Harassment isn’t the only circumstance that demands an employer seek access to online communications. Employers should request access if they suspect workers are participating in illegal activities or sharing confidential company information online, says Philip Gordon, chair of Littler Mendelson’s privacy and data protection group.

Employers who need to read the contents of employees’ password-protected sites should explain the nature of the review when asking for an employee’s consent to access the site, he says. “Let the employee know there will be no negative repercussions if the employee does not agree to assist the employer in accessing the site,” he adds.

Pisani says there’s no evidence the commentary in The Spectator affected work life at Houston’s. But if the managers did suspect inappropriate behavior, he says they could have handled the situation better.

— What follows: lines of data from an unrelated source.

Lemma normal_det_nonzero (x : list R) (a b c : R) :
  In a x -> In b x -> In c x -> a <> b -> a <> c -> b <> c ->
  let n := INR (length x) in
  let sx := qsum (fun t => t) x in
  let sxx := qsum (fun t => t * t) x in
  let sxxx := qsum (fun t => t * (t * t)) x in
  let sxxxx := qsum (fun t => t * t * (t * t)) x in
  n * (sxx * sxxxx - sxxx * sxxx) - sx * (sx * sxxxx - sxxx * sxx)
    + sxx * (sx * sxxx - sxx * sxx) <> 0.
Proof.
  intros Ha Hb Hc Hab Hac Hbc n sx sxx sxxx sxxxx Hdet.
  (* the last column of the adjugate is in the kernel *)
  set (v0 := sx * sxxx - sxx * sxx).
  set (v1 := - (n * sxxx - sxx * sx)).
  set (v2 := n * sxx - sx * sx).
  assert (Hq : qsum (fun t => (v0 + v1 * t + v2 * (t * t))
                              * (v0 + v1 * t + v2 * (t * t))) x = 0).
  { rewrite quadratic_form. fold n sx sxx sxxx sxxxx.
    transitivity (v2 * (n * (sxx * sxxxx - sxxx * sxxx)
                        - sx * (sx * sxxxx - sxxx * sxx)
                        + sxx * (sx * sxxx - sxx * sxx)));
      [unfold v0, v1, v2; ring|rewrite Hdet; ring]. }
  pose proof (sum_of_squares_zero (fun t => v0 + v1 * t + v2 * (t * t)) x Hq) as Hroot.
  pose proof (Hroot a Ha) as Ra. pose proof (Hroot b Hb) as Rb.
  pose proof (Hroot c Hc) as Rc. cbv beta in Ra, Rb, Rc.
  assert (Hv2 : v2 = 0).
  { assert (E1 : (a - b) * (v1 + v2 * (a + b)) = 0) by lra.
    assert (E2 : (a - c) * (v1 + v2 * (a + c)) = 0) by lra.
    destruct (Rmult_integral _ _ E1) as [|E1']; [lra|].
    destruct (Rmult_integral _ _ E2) as [|E2']; [lra|].
    assert (E3 : (b - c) * v2 = 0) by lra.
    destruct (Rmult_integral _ _ E3); [lra|done]. }
  (* then all abscissas are equal *)
  assert (Hw : qsum (fun t => (sx + (- n) * t + 0 * (t * t))
                              * (sx + (- n) * t + 0 * (t * t))) x = 0).
  { rewrite quadratic_form. fold n sx sxx sxxx sxxxx.
    transitivity (n * v2); [unfold v2; ring|rewrite Hv2; ring]. }
  pose proof (sum_of_squares_zero (fun t => sx + (- n) * t + 0 * (t * t)) x Hw)
    as Hall.
  pose proof (Hall a Ha) as Wa. pose proof (Hall b Hb) as Wb. cbv beta in Wa, Wb.
  assert (Hn : 0 < n).
  { unfold n. destruct x as [|t x]; [done|]. rewrite length_cons, S_INR.
    pose proof (pos_INR (length x)). lra. }
  assert (E : n * (a - b) = 0) by lra.
  destruct (Rmult_integral _ _ E); lra.
Qed.

Lemma normal_equations_regular (x y : list R) (a b c : R) :
  length x = length y ->
  In a x -> In b x -> In c x -> a <> b -> a <> c -> b <> c ->
  det3 (normal_equations (length x) (power_sums x y)) <> 0.
Proof.
  intros Hlen Ha Hb Hc Hab Hac Hbc.
  pose proof (normal_det_nonzero x a b c Ha Hb Hc Hab Hac Hbc) as Hdet.
  cbv zeta in Hdet.
  unfold det3, normal_equations, power_sums. rewrite power_sums_fold. rcbn.
  rewrite <- INR_IZR_INZ.
  rewrite (psum_fst (fun t => t) x y Hlen).
  rewrite (psum_fst (fun t => t * t) x y Hlen).
  rewrite (psum_fst (fun t => t * (t * t)) x y Hlen).
  rewrite (psum_fst (fun t => t * t * (t * t)) x y Hlen).
  intros Hz. apply Hdet. rewrite <- Hz. ring.
Qed.

(** Property X12. In exact arithmetic, on data with at least three distinct
    abscissas, the quadratic [polyfit] returns is the least-squares
    one: its residuals over the data sum to zero, and so do the residuals
    weighted by [x] and by [x * x]. *)
Theorem polyfit_least_squares (x y : list R) (a b c : R) :
  length x = length y ->
  In a x -> In b x -> In c x -> a <> b -> a <> c -> b <> c ->
  let res := residuals (polyfit x y) x y in
  Rlist_sum (map (fun p => p.2) res) = 0 /\
  Rlist_sum (map (fun p => p.2 * p.1) res) = 0 /\
  Rlist_sum (map (fun p => p.2 * (p.1 * p.1)) res) = 0.
Proof.
  intros Hlen Ha Hb Hc Hab Hac Hbc.
  apply polyfit_least_squares_det; [done|].
  by apply (normal_equations_regular x y a b c).
Qed.

(** Property X13. In exact arithmetic, data that lie on a quadratic and have at
    least three distinct abscissas are fitted by that quadratic:
    [polyfit] returns its three coefficients, highest power first. *)
Theorem polyfit_recovers_quadratic (c2 c1 c0 : R) (x : list R) (a b c : R) :
  In a x -> In b x -> In c x -> a <> b -> a <> c -> b <> c ->
  polyfit x (map (quadratic c2 c1 c0) x) = [c2; c1; c0].
Proof.
  intros Ha Hb Hc Hab Hac Hbc.
  apply polyfit_recovers_quadratic_det.
  apply (normal_equations_regular x _ a b c); try done.
  by rewrite length_map.
Qed.
End PolyfitReal.

(** ** Paths that are never exercised early, and the price as a sum *)

Section TerminalSurvives.
Context {D : Type} `{DoubleOps D} `{NormalStream D}.
Variable batch_size : nat.
Variable omp : OmpRuntime.

Lemma backward_keeps_row (L : Layout D) N M wf (laws : LayoutLaws L N (M + 1) wf)
    (S : nat -> nat -> D) K r dt cf i :
  wf cf -> (i < N)%nat ->
  (forall t, (1 <= t < M)%nat -> d_gt (d_sub K (S i t)) d_zero = false) ->
  forall j, (j <= M)%nat ->
    t_get L (backward_down_to L S K r dt N M 1 cf) i j = t_get L cf i j.
Proof.
  intros Hwf Hi Hotm j Hj. unfold backward_down_to.
  enough (Hboth : wf (fold_left (process_date L S K r dt N M) (dates_down_to M 1) cf) /\
                  t_get L (fold_left (process_date L S K r dt N M)
                             (dates_down_to M 1) cf) i j = t_get L cf i j)
    by apply Hboth.
  apply (fold_left_invariant _
           (fun cf' => wf cf' /\ t_get L cf' i j = t_get L cf i j)); [done|].
  intros cf' t Ht [Hwf' Heq].
  unfold dates_down_to in Ht. apply in_rev, in_seq in Ht.
  apply (process_date_invariant L N M S K r dt
           (fun cf'' => wf cf'' /\ t_get L cf'' i j = t_get L cf i j)); [done|].
  intros cf'' i0 Hi0 Hitm [Hwf'' Heq''].
  split; [by apply (exercise_update_wf L N M wf laws)|].
  rewrite (exercise_update_get L N M wf laws) by (done || lia).
  case_decide as Hd; [|done]. subst i0.
  rewrite Hotm in Hitm by lia. done.
Qed.

(** Property X2. A path that is out of the money at every interior date is never
    touched by the backward induction: in the final table it holds its
    terminal payoff [max(0, K - S(i, num_steps))] at the last date and
    zero before. *)
Theorem out_of_the_money_keeps_terminal (b : Backend) arena S0 K T r sigma
    num_paths num_steps seed run a' :
  1 <= num_paths -> 1 <= num_steps ->
  lsm_run batch_size omp b arena S0 K T r sigma num_paths num_steps seed
    = (Ok run, a') ->
  let N := Z.to_nat num_paths in
  let M := Z.to_nat num_steps in
  let L := backend_layout b (Z.to_nat (num_steps + 1)) in
  let S := t_get L (run_S run) in
  let CF := t_get L (run_CF run) in
  forall i, (i < N)%nat ->
    (forall t, (1 <= t < M)%nat -> d_gt (d_sub K (S i t)) d_zero = false) ->
    CF i M = d_max d_zero (d_sub K (S i M)) /\
    forall j, (j < M)%nat -> CF i j = d_zero.
Proof.
  intros HN HM Hrun.
  destruct (lsm_run_ok batch_size omp b arena S0 K T r sigma num_paths num_steps
              seed run a' ltac:(lia) ltac:(lia) Hrun) as (_ & HCF & _).
  cbv zeta. rewrite HCF. unfold cash_flow_table, backward_induction.
  generalize (run_S run). clear HCF Hrun run. unfold backend_table.
  rewrite (cols_succ num_steps) by lia.
  set (N := Z.to_nat num_paths). set (M := Z.to_nat num_steps).
  intros Slat i Hi Hotm.
  pose proof (backend_laws b N (M + 1)) as laws.
  pose proof (cf0_wf _ N M _ laws (t_get _ Slat) K) as Hwf0.
  split.
  - rewrite (backward_keeps_row _ N M _ laws) by (done || lia).
    rewrite (terminal_payoffs_get _ N M _ laws)
      by (done || lia || apply (wf_zero _ _ _ _ laws)).
    by rewrite decide_True.
  - intros j Hj.
    rewrite (backward_keeps_row _ N M _ laws) by (done || lia).
    rewrite (terminal_payoffs_get _ N M _ laws)
      by (done || lia || apply (wf_zero _ _ _ _ laws)).
    rewrite decide_False by lia.
    apply (get_zero _ _ _ _ laws); [done|lia].
Qed.
End TerminalSurvives.

Section PriceAsSum.
Context {rng : NormalStream R}.
Existing Instance real_ops.
Variable batch_size : nat.
Variable omp : OmpRuntime.
Local Open Scope R_scope.

(** A sum in which one term at most is not zero. *)
Lemma Rsum_single (f : nat -> R) n k :
  (k < n)%nat -> (forall j, (j < n)%nat -> j <> k -> f j = 0) -> Rsum f n = f k.
Proof.
  intros Hk Hz. induction n as [|n IH]; [lia|]. simpl.
  destruct (decide (k = n)) as [->|Hne].
  - assert (Hzero : Rsum f n = 0).
    { rewrite <- (Rsum_ext (fun _ => 0)).
      - rewrite Rsum_const. lra.
      - intros j Hj. symmetry. apply Hz; lia. }
    lra.
  - rewrite IH by (lia || intros; apply Hz; lia). rewrite (Hz n) by lia. lra.
Qed.

Lemma Rsum_zero (f : nat -> R) n :
  (forall j, (j < n)%nat -> f j = 0) -> Rsum f n = 0.
Proof.
  intros Hz. rewrite <- (Rsum_ext (fun _ => 0)).
  - rewrite Rsum_const. lra.
  - intros j Hj. symmetry. by apply Hz.
Qed.

(** On a row with one exercise at most and no negative entry, the scan
    that stops at the first positive cash flow adds up the whole row. *)
Lemma payoff_or_zero_row_sum (L : Layout R) N M r dt cf i :
  single_exercise L N M cf -> cf_sign L N M cf -> (i < N)%nat ->
  payoff_or_zero L r dt M cf i =
  Rsum (fun k => t_get L cf i (Datatypes.S k)
                 * exp (- r * IZR (Z.of_nat (Datatypes.S k)) * dt)) M.
Proof.
  intros Hone Hsign Hi. unfold payoff_or_zero, path_payoff.
  destruct (first_positive L M cf i 1) as [j|] eqn:Ej.
  - unfold first_positive in Ej.
    apply find_seq_first in Ej as (Hj & Hpos & _).
    unfold d_gt in Hpos. simpl in Hpos. apply Rltb_true in Hpos.
    assert (Hjr : (1 <= j <= M)%nat) by lia.
    rewrite (Rsum_single _ M (j - 1)) by
      (lia || (intros k Hk Hne;
               destruct (Req_dec (t_get L cf i (Datatypes.S k)) 0) as [->|Hnz];
               [lra|];
               assert (Datatypes.S k = j)
                 by (apply (Hone i (Datatypes.S k) j Hi ltac:(lia) Hjr Hnz);
                     simpl; lra);
               lia)).
    replace (Datatypes.S (j - 1)) with j by lia. unfold discount. simpl. done.
  - symmetry. apply Rsum_zero. intros k Hk.
    unfold first_positive in Ej.
    pose proof (find_seq_none _ _ _ Ej (Datatypes.S k) ltac:(lia)) as Hnp.
    unfold d_gt in Hnp. simpl in Hnp. apply Rltb_false in Hnp.
    destruct (Hsign i (Datatypes.S k) Hi ltac:(lia)) as [Hz|Hp].
    + simpl in Hz. rewrite Hz. lra.
    + simpl in Hp. apply Rltb_true in Hp. lra.
Qed.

“If you’re doing a legitimate examination, call the site’s creators and say, ‘Tell us about this site. If you have an issue, we don’t want it to affect the restaurant, so could you show us the site?’” he says.

Most importantly, McCreary says employers must do their research before even attempting to gain access.

“If you suspect there’s some wrongdoing, then you better have your facts straight,” he says. “You need to document it well and set forth the basis for why [the investigation] needs to happen so it doesn’t appear to be a witch hunt.”